Biomechanical Pathology

Disruption of the corneal fiber network by disease or surgery can result in decreased structural integrity of the cornea, degeneration, surface irregularities, and distorted vision. Understanding the specific processes of corneal degeneration allows for targeted treatments to be developed and administered to affected patients.

Iatrogenic Corneal Ectasia

Iatrogenic corneal ectasia is a rare complication of refractive surgery thought to be the result of inadequate residual stromal bed left after surgery (most commonly, LASIK) or surgery performed on a cornea with unidentified keratoconus.[34] Iatrogenic ectasia is characterized by biomechanical degeneration with progressive steepening of the cornea and a very thin stromal bed (<300 µm). The result is progressive, asymmetric corneal steepening which leads to myopic shift, irregular astigmatism, and reduced visual acuity.[35][36] Evaluation of ectatic corneas reveals a normal thickness laser-assisted in situ keratomileusis (LASIK) flap, Bowman’s layer breaks, thin residual stromal beds, reduced number and thickness of lamellae, and larger than normal interlamellar clefts in the elastic region.[37] The main risk factor for iatrogenic ectasia is irregular topography preoperatively, including asymmetric inferior corneal steepening or asymmetric bowtie patterns with skewed steep radial axes above and below the horizontal meridian.[38][39] In addition, thin residual stromal beds (225-250 µm), high myopia, young age at operation, and deep ablations have been identified as risk factors.[38][39] Combined screening programs which include tomographic and topographic evaluation are suggested preoperatively to prevent iatrogenic ectasia, but detection of at-risk corneas remains a challenge.[40][41]


Keratoconus is a progressive ectatic disorder of the cornea characterized by bilateral, asymmetric, non-inflammatory degeneration which results in central and paracentral thinning and protrusion.

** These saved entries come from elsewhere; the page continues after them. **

(* ===== verification/FileCacheEviction.v ===== *)
(** * FileCacheEviction: the file that an eviction in use pushes out
    (core/file_cache.rs, [insert_file_cached])

    An insertion into a full cache evicts the file that was used least recently; when somebody
    uses this file it goes back, and what this second insertion evicts is not looked at. *)

From stdpp Require Import prelude gmap strings sorting.
From Stdlib Require Import ZArith Lia.
From S2P Require Import Prelude Bytes Collections Cache Folders FileCache FileCacheLife FileCacheRun FileCacheDurability.
Open Scope Z_scope.

(** ** An insertion into a full cache *)

Section Full.
Context `{HashIterLaws} {K V : Type} `{Countable K}.

(** Nothing has expired, and [ko] is the oldest entry: it is what is evicted. *)
Lemma full_insert t now k v (c : Cache K V) ko eo :
  0 ≤ cache_size c → store c !! k = None → Z.of_nat (base.size (store c)) = cache_size c →
  <[k := mkEV v t]> (store c) !! ko = Some eo →
  (∀ k' e, <[k := mkEV v t]> (store c) !! k' = Some e → last_access_elapsed (now k') e ≤ ttl c) →
  (∀ k' e, <[k := mkEV v t]> (store c) !! k' = Some e → k' ≠ ko → last_access eo < last_access e) →
  ∃ c', cache_insert t now k v c = Ok ([(ko, ev_value eo)], c') ∧ store c' = delete ko (<[k := mkEV v t]> (store c)) ∧
    cache_size c' = cache_size c ∧ ttl c' = ttl c.
Proof.
  intros Hsz Hk Hfull Hko Hlive Hold.
  destruct (cache_insert_spec t now k v c Hsz) as (l & c' & Hi & Hd & Hb).
  specialize (Hb (Z.eq_le_incl _ _ Hfull)). destruct Hd as [D1 D2 D3 D4 D5 D6]. simpl in *.
  assert (∀ k', k' ∈ l.*1 → k' = ko) as Hall.
  { intros k' Hk'. apply list_elem_of_fmap in Hk' as Hin. destruct Hin as ([k2 v2] & Ek & Hin). simpl in Ek. subst k2.
    apply D4 in Hin as [Hc _]. unfold cached in Hc. simpl in Hc. rewrite lookup_fmap in Hc. apply fmap_Some in Hc as (e & He & ->).
    destruct (decide (k' = ko)) as [?|Hne]; [done|].
    destruct (D6 k' e Hk' He) as [_ Hmin].
    { intros (e' & He' & Hgt). specialize (Hlive k' e'). simpl in *. rewrite He in He'. simplify_eq. specialize (Hlive He). lia. }
    specialize (Hold k' e He Hne). assert (last_access e ≤ last_access eo); [|lia]. apply (Hmin ko); [done|].
    intros (e' & He' & Hgt). specialize (Hlive ko e'). simpl in *. rewrite Hko in He'. simplify_eq. specialize (Hlive Hko). lia. }
  assert (ko ∈ l.*1) as Hin.
  { destruct (decide (ko ∈ l.*1)) as [?|Hnot]; [done|]. exfalso.
    assert (store c' = <[k := mkEV v t]> (store c)) as E.
    { apply map_eq. intros k'. apply option_eq. intros e. rewrite D3. split; [by intros [? _]|]. intros He. split; [done|].
      intros Hk'. by rewrite (Hall k' Hk') in Hk'. }
    rewrite E, map_size_insert_None in Hb by done. lia. }
  exists c'. split_and!; [|..|by apply D1|by apply D1].
  - rewrite Hi. do 2 f_equal.
    assert (l = [(ko, ev_value eo)]) as ->; [|done].
    apply list_elem_of_fmap in Hin as ([k2 v2] & -> & Hin). apply D4 in Hin as Hc. destruct Hc as [Hc _].
    unfold cached in Hc. simpl in *. rewrite lookup_fmap, Hko in Hc. simpl in Hc. injection Hc as <-.
    destruct l as [|[k3 v3] [|[k4 v4] l]]; [by apply not_elem_of_nil in Hin|by apply list_elem_of_singleton in Hin as <-|].
    exfalso. rewrite !fmap_cons in D2. apply NoDup_cons in D2 as [D2 _]. simpl in *. apply D2.
    rewrite (Hall k3) by set_solver. rewrite (Hall k4) by set_solver. set_solver.
  - apply map_eq. intros k'. apply option_eq. intros e. rewrite D3, lookup_delete_Some. split.
    + intros [He Hn]. split; [|done]. intros <-. done.
    + intros [Hne He]. split; [done|]. intros Hk'. by destruct Hne; rewrite (Hall k' Hk').
Qed.
End Full.

Section Displace.
Context `{HashIterLaws}.

(** A full cache in which nothing has expired; the oldest file [p0] is in use, the next one
    [p1] waits to be synced; and [p], which is not in the cache, is to be read. *)
Record squeezed (env : FileEnv) (s : FileCache) (p p0 p1 : Path) (h0 h1 : nat) (t0 t1 : Z) : Prop := {
  sq_full : Z.of_nat (base.size (store (fc_cache s))) = cache_size (fc_cache s);
  sq_new : in_cache s !! p = None;
  sq_file : is_Some (names s !! p);
  sq_first : store (fc_cache s) !! p0 = Some (mkEV h0 t0);
  sq_next : store (fc_cache s) !! p1 = Some (mkEV h1 t1);
  sq_order q e : store (fc_cache s) !! q = Some e → q ≠ p0 → q ≠ p1 → t1 < last_access e;
  sq_times : t0 < t1 ∧ t1 < fe_clock env 1 ∧ t1 < fe_clock env 2;
  sq_scan n q : fe_scan env n q ≤ t0 + ttl (fc_cache s);
  sq_ttl : 0 ≤ ttl (fc_cache s);
  sq_in_use : h0 ∈ fc_held s;
  sq_dirty : dirty s h1
}.

Lemma not_expired env s p p0 p1 h0 h1 t0 t1 n q (e : ExpiringValue nat) :
  squeezed env s p p0 p1 h0 h1 t0 t1 → t0 ≤ last_access e → last_access_elapsed (fe_scan env n q) e ≤ ttl (fc_cache s).
Proof.
  intros S He. pose proof (sq_scan _ _ _ _ _ _ _ _ _ S n q). pose proof (sq_ttl _ _ _ _ _ _ _ _ _ S).
  unfold last_access_elapsed, u64_sat_sub. lia.
Qed.

(** The two insertions: the first evicts [p0], the second, which takes it back, [p1]. *)
Lemma two_insertions env s p p0 p1 h0 h1 t0 t1 h :
  0 ≤ cache_size (fc_cache s) → squeezed env s p p0 p1 h0 h1 t0 t1 →
  ∃ c1 c2, cache_insert (fe_clock env 1) (fe_scan env 1) p h (fc_cache s) = Ok ([(p0, h0)], c1) ∧
    cache_insert (fe_clock env 2) (fe_scan env 2) p0 h0 c1 = Ok ([(p1, h1)], c2) ∧
    cached c2 = <[p0 := h0]> (delete p1 (delete p0 (<[p := h]> (in_cache s)))).
Proof.
  intros Hsz S. destruct (S) as [S1 S2 S3 S4 S5 S6 (S7a & S7b & S7c) S8 S9 S10 S11].
  rewrite in_cache_lookup in S2. destruct (store (fc_cache s) !! p) as [?|] eqn:Ep; [done|]. clear S2.
  set (c := fc_cache s) in *.
  assert (p0 ≠ p1) as Hp01 by (intros ->; rewrite S4 in S5; injection S5 as _ ?; lia).
  assert (∀ q e, <[p := mkEV h (fe_clock env 1)]> (store c) !! q = Some e → q = p0 ∧ last_access e = t0 ∨ q = p1 ∧ last_access e = t1 ∨
    (q ≠ p0 ∧ q ≠ p1 ∧ t1 < last_access e)) as Hages.
  { intros q e [[<- <-]|[Hne Hq]]%lookup_insert_Some; [right; right; split_and!; [congruence..|done]|].
    destruct (decide (q = p0)) as [->|]; [left; simplify_eq; done|]. destruct (decide (q = p1)) as [->|]; [right; left; simplify_eq; done|].
    right; right. split_and!; [done..|]. by eapply S6. }
  destruct (full_insert (fe_clock env 1) (fe_scan env 1) p h c p0 (mkEV h0 t0)) as (c1 & E1 & Es1 & Ec1 & Et1); [done..| | | |].
  { rewrite lookup_insert_ne; [done|congruence]. }
  { intros q e Hq. eapply not_expired; [done|]. destruct (Hages q e Hq) as [[_ ->]|[[_ ->]|(_ & _ & ?)]]; lia. }
  { intros q e Hq Hne. simpl. destruct (Hages q e Hq) as [[-> _]|[[_ ->]|(_ & _ & ?)]]; [done|lia..]. }
  destruct (full_insert (fe_clock env 2) (fe_scan env 2) p0 h0 c1 p1 (mkEV h1 t1)) as (c2 & E2 & Es2 & _).
  - by rewrite Ec1.
  - rewrite Es1. apply lookup_delete_eq.
  - assert (p ≠ p0) by congruence.
    rewrite Es1, map_size_delete, lookup_insert_ne, S4, map_size_insert_None by done. simpl. rewrite Ec1, <- S1. lia.
  - rewrite Es1, lookup_insert_ne, lookup_delete_ne, lookup_insert_ne by congruence. done.
  - intros q e. rewrite Es1, Et1. intros [[<- <-]|[Hne [_ Hq]%lookup_delete_Some]]%lookup_insert_Some; (eapply not_expired; [done|]).
    + simpl. lia.
    + destruct (Hages q e Hq) as [[_ ->]|[[_ ->]|(_ & _ & ?)]]; lia.
  - intros q e. rewrite Es1. intros [[<- <-]|[Hne [_ Hq]%lookup_delete_Some]]%lookup_insert_Some Hne1; simpl; [lia|].
    destruct (Hages q e Hq) as [[-> _]|[[-> _]|(_ & _ & ?)]]; [done|done|lia].
  - exists c1, c2. split_and!; [done..|]. unfold cached. rewrite Es2, Es1, fmap_delete, fmap_insert, fmap_delete, fmap_insert. simpl.
    rewrite delete_insert_ne by congruence. done.
Qed.

Lemma with_own_disk s : with_disk (fc_disk s) s = s.
Proof. by destruct s. Qed.

(** C40: a file in use pushes another one out of the cache unsynced.  When the cache is full and
    its oldest file is in use, reading one more file succeeds and leaves the next oldest file,
    which waits to be synced, out of the cache: when all guards are given back,
    [force_sync_all] succeeds and does not write it, so that its content is still not on the
    disk. *)
Theorem in_use_file_displaces_unsynced env env' s p p0 p1 h0 h1 t0 t1 n i :
  coherent s → squeezed env s p p0 p1 h0 h1 t0 t1 → fc_read_only s = false → 0 ≤ n →
  names s !! p1 = Some i → ¬ durable s i → (∀ q, fe_fsync env' q = true) →
  ∃ h s1 s2, fc_read env p (SeekStart n) s = (Ok h, s1) ∧ in_cache s1 !! p1 = None ∧
    force_sync_all env' (with_held ∅ s1) = (Ok tt, s2) ∧ contents s2 !! p1 = contents s !! p1 ∧ ¬ durable s2 i.
Proof.
  intros C S Hro Hn Hp1 Hdur Hok. destruct (S) as [S1 S2 [ip S3] S4 S5 S6 (S7a & S7b & S7c) S8 S9 S10 S11].
  set (s0 := after_get env p s).
  assert (fc_cache s0 = fc_cache s) as Ec0.
  { unfold s0, after_get, cache_get, Cache.with_store. simpl. rewrite in_cache_lookup in S2.
    destruct (fc_cache s) as [st sz tt]. simpl in *. f_equal. apply alter_id. intros e He. by rewrite He in S2. }
  set (h := fresh (dom (fc_files s))). set (f := mkFile ip 0 p (fe_instant env) true AccessRead (fc_read_only s)).
  destruct (two_insertions env s p p0 p1 h0 h1 t0 t1 h) as (c1 & c2 & E1 & E2 & Ec2); [apply C|done|].
  set (s3 := with_files (<[h := f]> (fc_files s0)) s0).
  assert (opened env p (open_read_file env p) s0 = (Ok h, with_cache c2 s3)) as Eo.
  { unfold opened. rewrite (st_bind_ok _ _ _ h s3).
    2: { unfold open_read_file, open_file, put_file. simpl_st. unfold os_open. change (dk_names (fc_disk s)) with (names s).
      rewrite S3. simpl. unfold s3, s0, after_get. done. }
    rewrite (st_bind_ok _ _ _ (0, 0)%nat (with_cache c2 s3)); [done|]. unfold insert_file_cached.
    rewrite (st_bind_ok _ _ _ [(p0, h0)] (with_cache c1 s3)).
    2: { unfold fc_insert. simpl_st. rewrite Ec0, E1. done. }
    cbn [discarded_files]. rewrite (st_bind_ok _ _ _ (0, 0)%nat (with_cache c2 s3)); [done|].
    unfold discarded_file. rewrite (st_bind_ok _ _ _ (with_cache c1 s3) (with_cache c1 s3)) by done. cbn [fst snd].
    rewrite decide_True by done. rewrite (st_bind_ok _ _ _ [(p1, h1)] (with_cache c2 s3)); [done|].
    unfold fc_insert. simpl_st. rewrite E2. done. }
  destruct (fc_read_spec env p (SeekStart n) s C) as (r & s1 & Er & _ & C1 & _ & _).
  set (s4 := with_held ({[h]} ∪ fc_held s) (with_files (<[h := with_pos n f]> (<[h := f]> (fc_files s))) (with_cache c2 s3))).
  assert (fc_read env p (SeekStart n) s = (Ok h, s4)) as E4.
  { unfold fc_read. rewrite (st_bind_ok _ _ _ _ _ (st_get_ok env p s)), S2, (st_bind_ok _ _ _ _ _ Eo).
    unfold take_guard, lock_file, file_seek, the_file, put_file. simpl_st.
    rewrite decide_False by (intros Hh; by apply (is_fresh (dom (fc_files s))), (co_held _ C)).
    change (fc_files (with_cache c2 s3)) with (<[h := f]> (fc_files s)). rewrite lookup_insert_eq. simpl. rewrite decide_False by lia. done. }
  rewrite Er in E4. simplify_eq.
  assert (p0 ≠ p1) as Hp01 by (intros ->; rewrite S4 in S5; injection S5 as _ ?; lia).
  assert (in_cache s4 !! p1 = None) as Hnone.
  { change (in_cache s4) with (cached c2). by rewrite Ec2, lookup_insert_ne, lookup_delete_eq. }
  destruct (force_sync_spec env' (with_held ∅ s4)) as (s2 & E2' & Q & _ & _ & Hsame); [|done|done|done|].
  { destruct C1 as [D1 D2 D3 D4 D5 D6]. by split. }
  specialize (Hsame p1 i Hp1 Hnone). change (fc_disk (with_held ∅ s4)) with (fc_disk s) in Hsame.
  exists h, s4, s2. split_and!; [done..| |].
  - by rewrite (quiet_contents _ _ Q).
  - intros Hd. apply Hdur. intros nd Hnd. apply Hd. by rewrite Hsame.
Qed.
End Displace.

(** ** A cache of two files *)

Section Witness.
Existing Instance std_order.
Existing Instance std_order_laws.

Definition file_c : Path := ["data"%string; "c"%string].
Definition two_files : Disk :=
  mkDisk {[ []; ["data"%string] ]} {[ file_b := 0%nat; file_c := 1%nat ]}
    {[ 0%nat := mkInode [7] [7]; 1%nat := mkInode [8] [8] ]}.
Definition small_cache : FileCache := file_cache_new 2 60000000 10000 two_files.

(** [b] is open and in use; [a] is written. *)
Definition busy_ops : list (FileEnv * FcOp) :=
  [(env_at 1, OpRead file_b (SeekStart 0)); (env_at 10, OpWriteOrCreate file_a (SeekStart 0));
   (env_at 11, OpGuardWrite [1; 2; 3] 1); (env_at 12, OpRelease 1)].
Definition busy_cache : FileCache := foldl fc_step small_cache busy_ops.

Lemma two_files_ok : disk_ok two_files.
Proof.
  assert (∀ p i, dk_names two_files !! p = Some i → p = file_b ∧ i = 0%nat ∨ p = file_c ∧ i = 1%nat) as Hn.
  { simpl. intros p i [[<- <-]|[_ [<- <-]%lookup_singleton_Some]]%lookup_insert_Some; [by left|by right]. }
  split.
  - intros p i [[_ ->]|[_ ->]]%Hn; by eexists.
  - intros p q i [[-> ->]|[-> ->]]%Hn [[-> Hi]|[-> Hi]]%Hn; done.
  - simpl. by intros i n [[_ <-]|[_ [_ <-]%lookup_singleton_Some]]%lookup_insert_Some.
Qed.

Lemma busy_coherent : coherent busy_cache.
Proof.
  apply (run_coherent small_cache); [by apply new_ok, two_files_ok|].
  apply (run_all step_sane small_cache small_cache busy_ops); [constructor|]. repeat split.
Qed.

Lemma busy_squeezed : squeezed (env_at 20) busy_cache file_c file_b file_a 0 1 2 11.
Proof.
  split.
  - by vm_compute.
  - by vm_compute.
  - by eexists; vm_compute.
  - by vm_compute.
  - by vm_compute.
  - assert (map_Forall (λ q _, q = file_b ∨ q = file_a) (store (fc_cache busy_cache))) as Hall.
    { apply map_Forall_to_list. vm_compute. repeat (constructor; [by left + right|]). constructor. }
    intros q e Hq Hb Ha. destruct (Hall q e Hq) as [E|E]; [destruct (Hb E)|destruct (Ha E)].
  - by vm_compute.
  - intros n q. by vm_compute.
  - by vm_compute.
  - assert (fc_held busy_cache = {[0%nat]}) as -> by (by vm_compute). by apply elem_of_singleton.
  - eexists. split_and!; [by vm_compute|by vm_compute..].
Qed.

Lemma in_use_file_displaces_unsynced_witness :
  ∃ h s1 s2, fc_read (env_at 20) file_c (SeekStart 0) busy_cache = (Ok h, s1) ∧
    force_sync_all (env_at 30) (with_held ∅ s1) = (Ok tt, s2) ∧ contents s2 !! file_a = Some [1; 2; 3] ∧ ¬ durable s2 2.
Proof.
  destruct (in_use_file_displaces_unsynced (env_at 20) (env_at 30) busy_cache file_c file_b file_a 0 1 2 11 0 2
              busy_coherent busy_squeezed) as (h & s1 & s2 & E1 & _ & E2 & Hc & Hd).
  - by vm_compute.
  - lia.
  - by vm_compute.
  - intros Hd. assert (dk_inodes (fc_disk busy_cache) !! 2%nat = Some (mkInode [1; 2; 3] [])) as Hi by (by vm_compute).
    specialize (Hd _ Hi). discriminate Hd.
  - intros q. exact eq_refl.
  - exists h, s1, s2. split; [exact E1|]. split; [exact E2|]. split; [rewrite Hc; by vm_compute|exact Hd].
Defined.
End Witness.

Progression of the disease is thought to begin with focal degeneration of material properties, followed by a cycle of thinning, increased strain, and redistribution of stress.[42] While collagen composition, distribution, and packing appear normal in keratoconus, the native collagen network is mostly unorganized.[43] Irregularities in the collagen network result in distortion of refractive function which can lead to high myopia and irregular astigmatism. Keratoconus corneas also exhibit increased levels of collagenolysis, loss of keratocytes, reduced collagen cross-links, and significantly weakened stress-versus-strain responses.[44][45][46] Factors potentially contributing to the biomechanical degeneration of diseased corneas include genetics, contact lens microtrauma, eye rubbing, and atopy.[47][48] Forme fruste keratoconus is a latent biomechanical instability that is a major cause of iatrogenic ectasia. While ORA, placido-disk imaging, and Scheimpflug imaging have all shown promise in detecting some aspects keratoconus, a combination of these techniques is usually required to maximize the specificity and sensitivity of diagnosing subclinical disease.[49][50][51]

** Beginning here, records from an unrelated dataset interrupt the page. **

Lemma octets_value a : 0 ≤ a < 2 ^ 32 → foldl (λ acc o, acc * 256 + o) 0 (octets a) = a.
Proof. intros Ha. simpl. Z.div_mod_to_equations. lia. Qed.

(** Printing an IPv4 address and parsing the text gives the address back. *)
Lemma parse_show_v4 a : 0 ≤ a < 2 ^ 32 → parse_ip (show_v4 a) = Some (V4 a).
Proof.
  intros Ha. pose proof (octets_range a) as Hr. pose proof (octets_value a Ha) as Hv.
  unfold show_v4, parse_ip, read_ip_addr, read_ipv4_addr.
  destruct (octets a) as [|o l] eqn:E; [done|]. apply Forall_cons in Hr as [Ho Hl].
  assert (length l = 3)%nat as Hlen by (unfold octets in E; by injection E as <- <-).
  assert (join_with "." (show <$> o :: l) =
          show o +:+ foldr (λ o s, String "." (show o) +:+ s) EmptyString l) as ->.
  { clear. revert o. induction l as [|o' l IH]; intros o.
    - simpl. by rewrite string_app_nil_r.
    - rewrite !fmap_cons, join_with_cons, <-fmap_cons, IH. done. }
  rewrite (read_first_octet _ o (foldr (λ o s, String "." (show o) +:+ s) EmptyString l))
    by (apply read_octet; [done|by destruct l]).
  rewrite <-Hlen, read_more_octets by done.
  change (foldl (λ acc o, acc * 256 + o) 0 (o :: l)) with (foldl (λ acc o, acc * 256 + o) o l) in Hv.
  rewrite Hv. done.
Qed.

Lemma show_v4_no_slash a : lacks "/" (show_v4 a) = true.
Proof.
  unfold show_v4. assert (∀ o, lacks "/" (show o) = true) as Hs.
  { intros o. eapply lacks_class; [|apply show_numeric]. done. }
  unfold octets. simpl. rewrite !lacks_app, !Hs. simpl.
  repeat (apply lacks_cons; split; [done|]; rewrite ?lacks_app, ?Hs; simpl). done.
Qed.

Lemma parse_u8_show p : 0 ≤ p < 256 → parse_u8 (show p) = Some p.
Proof. intros Hp. unfold parse_u8. rewrite parse_u64_show by u64_lia. simpl. by rewrite decide_True by lia. Qed.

An understanding of corneal biomechanics is fundamental to the diagnosis and treatment of corneal disease. A combination of investigative techniques has expanded our knowledge of the mechanical properties of the cornea and their impact on disease states. As the only device capable of measuring corneal biomechanics in the clinical setting, the ORA is useful in diagnosis and prognosis after refractive surgery. However, many of the ORA’s parameters are poorly understood. Future studies to define the correlations between ORA parameters and biomechanical properties will likely provide insight into the pathogenesis of disease states such as keratoconus and iatrogenic ectasia. Understanding the interactions between biomechanics and functionality will allow better screening and more effective treatment of these diseases.